Transition-State Interactions in a Promiscuous Enzyme: Sulfate and Phosphate Monoester Hydrolysis by Pseudomonas aeruginosa Arylsulfatase

Pseudomonas aeruginosa arylsulfatase (PAS) hydrolyzes sulfate and, promiscuously, phosphate monoesters. Enzyme-catalyzed sulfate transfer is crucial to a wide variety of biological processes, but detailed studies of the mechanistic contributions to its catalysis are lacking. We present linear free energy relationships (LFERs) and kinetic isotope effects (KIEs) of PAS and analyses of active site mutants that suggest a key role for leaving group (LG) stabilization. In LFERs PAS^WT has a much less negative Brønsted coefficient (β_{leaving group}^obs‑Enz = −0.33) than the uncatalyzed reaction (β_{leaving group}^obs = −1.81). This situation is diminished when cationic active site groups are exchanged for alanine.
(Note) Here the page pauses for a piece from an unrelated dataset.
(** The line of a message. *)
Example sample_line :
  log_line (build_timestamp no_time 5) (lit "[DHCPv6-Server]") LOG_WARN (lit "queue full")
  = Ret (lit "0000-00-00 00:00:00 [DHCPv6-Server] [WARN] queue full" ++ [10]).
Proof. vm_compute. reflexivity. Qed.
The considerable degree of bond breaking during the transition state (TS) is evidenced by an ¹⁸O_bridge KIE of 1.0088. LFER and KIE data for several active site mutants point to leaving group stabilization by active site K375, in cooperation with H211. ¹⁵N KIEs and the increased sensitivity to leaving group ability of the sulfatase activity in neat D₂O (Δβ_{leaving group}^H‑D = +0.06) suggest that the mechanism for S–O_bridge bond fission shifts, with decreasing leaving group ability, from charge compensation via Lewis acid interactions toward direct proton donation. ¹⁸O_nonbridge KIEs indicate that the TS for PAS-catalyzed sulfate monoester hydrolysis has a significantly more associative character compared to the uncatalyzed reaction, while PAS-catalyzed phosphate monoester hydrolysis does not show this shift. This difference in enzyme-catalyzed TSs appears to be the major factor favoring specificity toward sulfate over phosphate esters by this promiscuous hydrolase, since other features are either too similar (uncatalyzed TS) or inherently favor phosphate (charge).